My husband and I really enjoy visiting Arkansas. The people are so nice, the scenery is gorgeous, and the cost is reasonable. The summer of 2003 we took a trip down to Eureka Springs. At the hotel, I picked up several of those brochures that list activities for tourists to participate in. The one for the Ghost Tour at the Crescent Hotel really caught my eye.
I have no idea why. I’m totally not in to chasing ghosts. I believe I have seen a couple spirits in my life, but they were people who I knew. I had never until that day and never since had any desire to check out the paranormal. I don’t even go to haunted houses at Halloween time. But I figured I’ve been washed in the blood so nothing bad could happen to me. I later saw the hotel on the Travel Channel on one of their 10 Most Haunted Places episodes.
Here’s a picture of the hotel from an observation tower. It’s that huge building in the background.
Apparently at some point (right after the Civil War if I’m not mistaken), the hotel operated as a hospital. People who were sick would come down to drink and bathe in the springs. Looking back on the Ghost Tour, yeah, it was hokey. (Really, they could have turned on the light.) But I will give them credit, they did a good job with it! I was creeped out.

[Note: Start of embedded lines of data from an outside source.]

(** X11. For a path of several segments [sub] forwards from the first
    segment only: it subscribes the adapter to the first segment and to the
    whole path, and the listeners of every other event, the change events
    of longer prefixes included, stay as they were. *)
Theorem sub_forwards_first_segment_only (prop : string) (fn : callback) self :
  1 < length (split_dot prop) ->
  adapter (sub prop fn self) =
    adapter_subscribe
      (adapter_subscribe (adapter self) (hd "" (split_dot prop))
                         (Guarded (Nested prop fn)))
      prop (Guarded fn) /\
  forall event,
    event <> "change " +:+ prop ->
    event <> "change " +:+ hd "" (split_dot prop) ->
    listeners event (sub prop fn self) = listeners event self.
Proof.
  intros Hlen. split.
  - by rewrite sub_multi.
  - intros event Hprop Hparent. by apply listeners_sub_other.
Qed.

(** X12. [sub] does not look for an earlier subscription of the same
    function: subscribed twice, it is called twice by each [set], and one
    [unsub] takes one of the two subscriptions away. *)
Theorem sub_twice (p : string) (f : nat) (v : value) self w :
  let twice := sub p (Fn f) (sub p (Fn f) self) in
  listeners ("change " +:+ p) twice =
    listeners ("change " +:+ p) self ++ [Fn f; Fn f] /\
  (exists r' pre,
     set (inl p) v twice w =
       Done r' (extend w (pre ++ [Call f [v]; Call f [v]]))) /\
  (Fn f ∉ listeners ("change " +:+ p) self ->
   listeners ("change " +:+ p) (unsub p (Fn f) twice) =
     listeners ("change " +:+ p) self ++ [Fn f]).
Proof.
  intros twice.
  assert (listeners ("change " +:+ p) twice =
            listeners ("change " +:+ p) self ++ [Fn f; Fn f]) as Hl.
  { unfold twice. rewrite !listeners_sub. by rewrite <- app_assoc. }
  split_and!.
  - exact Hl.
  - do 2 eexists. simpl. rewrite set_prop_run, Hl, events_of_invoke_all_app.
    rewrite app_comm_cons, (app_comm_cons _ _ (Emit _ _)), !app_assoc.
    reflexivity.
  - intros Hnew. rewrite listeners_unsub_eq, Hl.
    by rewrite remove_first_app_r.
Qed.

(** ** More on the guard and on activation *)

(** X14. The own-write guard is a flag, not a count: [set] leaves it down
    when it returns, also when it was up when the call began, so after a
    [set] made during another [set] the adapter listeners are no longer
    suppressed. *)
Theorem set_lowers_guard (p : string) (v : value) self w :
  exists r' w',
    set (inl p) v self w = Done r' w' /\
    _internal_set r' = false /\
    forall f args,
      events_of (invoke (Guarded (Fn f)) args r') (heap w') = [Call f args].
Proof.
  do 2 eexists. split; [apply set_prop_run|]. by split.
Qed.

Lemma activated_applies `{!Host} reg h n names k :
  k ∈ activated reg h n names -> applies reg h n k = true.
Proof.
  induction names as [|k0 names IH]; simpl; [by intros Hin; inversion Hin|].
  destruct (applies reg h n k0) eqn:Ek; [|done].
  intros Hin. inversion Hin as [|? ? ? Hin']; subst; [done|].
  destruct (requests_skip reg h n k0); [by inversion Hin' | by apply IH].
Qed.

(** X15. On an element [_bind] activates a directive only if [attrs]
    has a truthy entry under its name (an attribute of the element, or a
    name the table inherits) and the registry holds a truthy handler under
    it, and it activates the handler the registry holds: a name registered
    with a missing handler is passed over. *)
Theorem activations_are_applicable self path n w :
  nodeType n = 1%Z ->
  exists skip evs,
    bind_visit self path n w = Done skip (extend w evs) /\
    forall p k fn,
      NamedBinding p k fn ∈ evs ->
      p = path /\
      k ∈ obj_keys (heap_obj (heap w) (bindings self)) /\
      attrs_has (attributes n) k = true /\
      fn = heap_get (heap w) (bindings self) k /\
      truthy fn = true.
Proof.
  intros Ht. do 2 eexists. split; [by apply bind_visit_element|].
  intros p k fn Hin. apply elem_of_app in Hin as [Hin|Hin].
  - apply list_elem_of_fmap in Hin as (k' & E & Hk').
    unfold activation in E. inversion E; subst.
    pose proof (activated_applies _ _ _ _ _ Hk') as Happ.
    unfold applies in Happ. apply andb_true_iff in Happ as [Hattr Htruthy].
    split_and!; try done.
    eapply elem_of_sublist; [exact Hk' | apply activated_sublist].
  - destruct (existsb _ _); [by inversion Hin|].
    unfold interpolated in Hin.
    apply list_elem_of_fmap in Hin as (attr & E & _). inversion E.
Qed.

End Properties.

(** ** The properties on concrete inputs *)

#[local] Existing Instance host0.

Example new_Reactive_fresh :
  new_Reactive (A := Store) VUndefined None world0 = Done fresh fresh_world.
Proof. reflexivity. Qed.

Lemma store_stores : stores_what_it_is_given Store.
Proof. intros a prop val. simpl. apply obj_get_set_eq. Qed.

Lemma get_precedence_witness :
  get "this" titled titled_world = Done (VObj 0) titled_world /\
  get "name" titled titled_world = Done (VStr "Ann") titled_world /\
  get "shout" titled titled_world = Done (VNum 5) titled_world /\
  get "title" titled titled_world = Done (VStr "Untitled") titled_world /\
  get "count" titled titled_world = Done VUndefined titled_world.
Proof.
  split_and!.
  - destruct (get_precedence "this" titled titled_world) as (Hthis & _).
    apply Hthis. reflexivity.
  - destruct (get_precedence "name" titled titled_world) as (_ & Hmodel & _).
    apply Hmodel; discriminate.
  - destruct (get_precedence "shout" titled titled_world)
      as (_ & _ & Hcall & _).
    apply (Hcall ltac:(discriminate) eq_refl 5 eq_refl).
  - destruct (get_precedence "title" titled titled_world)
      as (_ & _ & _ & Hplain & _).
    apply (Hplain ltac:(discriminate) eq_refl eq_refl eq_refl).
  - destruct (get_precedence "count" titled titled_world)
      as (_ & _ & _ & _ & Habsent).
    apply (Habsent ltac:(discriminate) eq_refl eq_refl eq_refl).
Defined.

Lemma bind_skip_discipline_witness :
  nodeType repeated = 1%Z /\
  walk (bind_visit fresh) [] repeated fresh_world =
    Done tt (extend fresh_world [NamedBinding [] "each" (VFun 100)]) /\
  walk (bind_visit fresh) [] greeting fresh_world =
    Done tt (extend fresh_world
               [AttrBinding [] "class"; NamedBinding [0] "each" (VFun 100);
                TextBinding [1]]) /\
  walk (bind_visit fresh) [] (element [] []) inheriting_world =
    Done tt (extend inheriting_world [NamedBinding [] "toString" (VFun 7)]).
Proof.
  split; [reflexivity|]. split_and!.
  - destruct (bind_skip_discipline fresh [] repeated fresh_world eq_refl)
      as (_ & _ & _ & Hwalk & _).
    exact Hwalk.
  - destruct (bind_skip_discipline fresh [] greeting fresh_world eq_refl)
      as (_ & _ & _ & Hwalk & _).
    exact Hwalk.
  - destruct (bind_skip_discipline fresh [] (element [] []) inheriting_world
                eq_refl)
      as (_ & _ & _ & Hwalk & _).
    exact Hwalk.
Defined.

Lemma set_suppresses_adapter_listener_witness :
  let subscribed := sub "p" (Fn 7) fresh in
  subscribers (adapter subscribed) = [("p", Guarded (Fn 7))] /\
  events_of (set (inl "p") (VNum 3) subscribed) (heap fresh_world) =
    [AdapterSet "p" (VNum 3); Emit "change p" [VNum 3]; Call 7 [VNum 3]] /\
  exists evs,
    external_write "p" (VNum 3) subscribed fresh_world =
      Done (with_adapter (adapter_set (adapter subscribed) "p" (VNum 3)).1
                         subscribed)
           (extend fresh_world evs) /\
    Call 7 [VNum 3] ∈ evs.
Proof.
  intros subscribed.
  destruct (set_suppresses_adapter_listener "p" 7 (VNum 3) fresh fresh_world)
    as (Hadapter & _ & _ & Hset & Hexternal).
  fold subscribed in Hadapter, Hset, Hexternal. split_and!.
  - rewrite Hadapter. reflexivity.
  - unfold events_of.
    change (mkWorld (heap fresh_world) []) with fresh_world.
    rewrite Hset; [reflexivity|].
    vm_compute. repeat constructor.
  - apply Hexternal; [reflexivity|]. vm_compute. constructor.
Defined.

Lemma sub_nested_path_witness :
  split_dot "a.b" = ["a"; "b"] /\
  (exists r' pre,
     set (inl "a.b") (VNum 1) (sub "a.b" (Fn 7) fresh) fresh_world =
       Done r' (extend fresh_world (pre ++ [Call 7 [VNum 1]]))) /\
  (exists r' pre nested,
     set (inl "a") (VNum 2) (sub "a.b" (Fn 7) fresh) fresh_world =
       Done r' (extend fresh_world (pre ++ [Call 7 [nested]])) /\
     get "a.b" r' (extend fresh_world (pre ++ [Call 7 [nested]])) =
       Done nested (extend fresh_world (pre ++ [Call 7 [nested]]))).
Proof.
  split; [reflexivity|].
  apply (sub_nested_path "a.b" "a" "b" 7 (VNum 1) (VNum 2) fresh fresh_world).
  reflexivity.
Defined.




Lemma set_then_get_witness :
  stores_what_it_is_given Store /\ "name" <> "this" /\
  (exists r' w',
     set (inl "name") (VStr "Bo") titled titled_world = Done r' w' /\
     get "name" r' w' = Done (VStr "Bo") w') /\
  (exists r' w',
     set (inl "count") VUndefined titled titled_world = Done r' w' /\
     get "count" r' w' = Done VUndefined w').
Proof.
  split; [apply store_stores|]. split; [discriminate|]. split.
  - apply set_then_get; [apply store_stores | discriminate | discriminate].
  - apply set_then_get; [apply store_stores | discriminate |].
    intros _. split; reflexivity.
Defined.

Lemma set_object_form_witness :
  let ordered := [("b", VNum 1); ("a", VNum 2)] in
  let indexed := [("b", VNum 1); ("10", VNum 2); ("9", VNum 3)] in
  NoDup (map fst ordered) /\
  (exists r' evs,
     set (inr ordered) VUndefined fresh fresh_world
       = Done r' (extend fresh_world evs) /\
     filter (fun e => is_call e = false) evs =
       [AdapterSet "b" (VNum 1); Emit "change b" [VNum 1];
        AdapterSet "a" (VNum 2); Emit "change a" [VNum 2]]) /\
  obj_keys indexed = ["9"; "10"; "b"] /\
  events_of (set (inr indexed) VUndefined fresh) (heap fresh_world) =
    [AdapterSet "9" (VNum 3); Emit "change 9" [VNum 3];
     AdapterSet "10" (VNum 2); Emit "change 10" [VNum 2];
     AdapterSet "b" (VNum 1); Emit "change b" [VNum 1]].
Proof.
  intros ordered indexed.
  assert (NoDup (map fst ordered)) as Hnd.
  { apply NoDup_cons. split; [|apply NoDup_singleton].
    intros Hin. apply list_elem_of_singleton in Hin. discriminate. }
  split; [exact Hnd|]. split; [|split; reflexivity].
  destruct (set_object_form ordered VUndefined fresh fresh_world)
    as (_ & _ & _ & _ & Hordered).
  apply Hordered; [exact Hnd|]. by repeat constructor.
Defined.

(** C8 as stated fails: with the properties [b] and [1] added in that
    order, [set] writes [1] first, where calling [set(k, m[k])] in the order
    of insertion writes [b] first. *)
Lemma set_object_form_counterexample :
  let m := [("b", VNum 1); ("1", VNum 2)] in
  set (inr m) VUndefined fresh fresh_world <>
    forEach (fun k r => set (inl k) (obj_get m k) r) (map fst m)
            fresh fresh_world.
Proof. vm_compute. discriminate. Qed.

Now, keep in mind, I did not yet have a digital camera. I also knew enough about paranormal activity to know that even if you couldn’t see a ghost, that didn’t mean it wouldn’t show up when the film was developed. We’ve all seen it. To that end, I took fifty hundred pictures of various red velvet chairs throughout the hotel. Chairs like this one:
I was sure and certain that at least one of those pictures would be developed and we’d see a person sitting in it. I was particularly hopeful about this chair because of the story behind it. Apparently, there used to be an electric organ in this corner. Please note that there are no electrical outlets in the corner. The organ would play by itself and disturb the guests so management removed it and put this chair in its place. I fully expected to see a pissed off organ-less organist in this chair when the picture was developed.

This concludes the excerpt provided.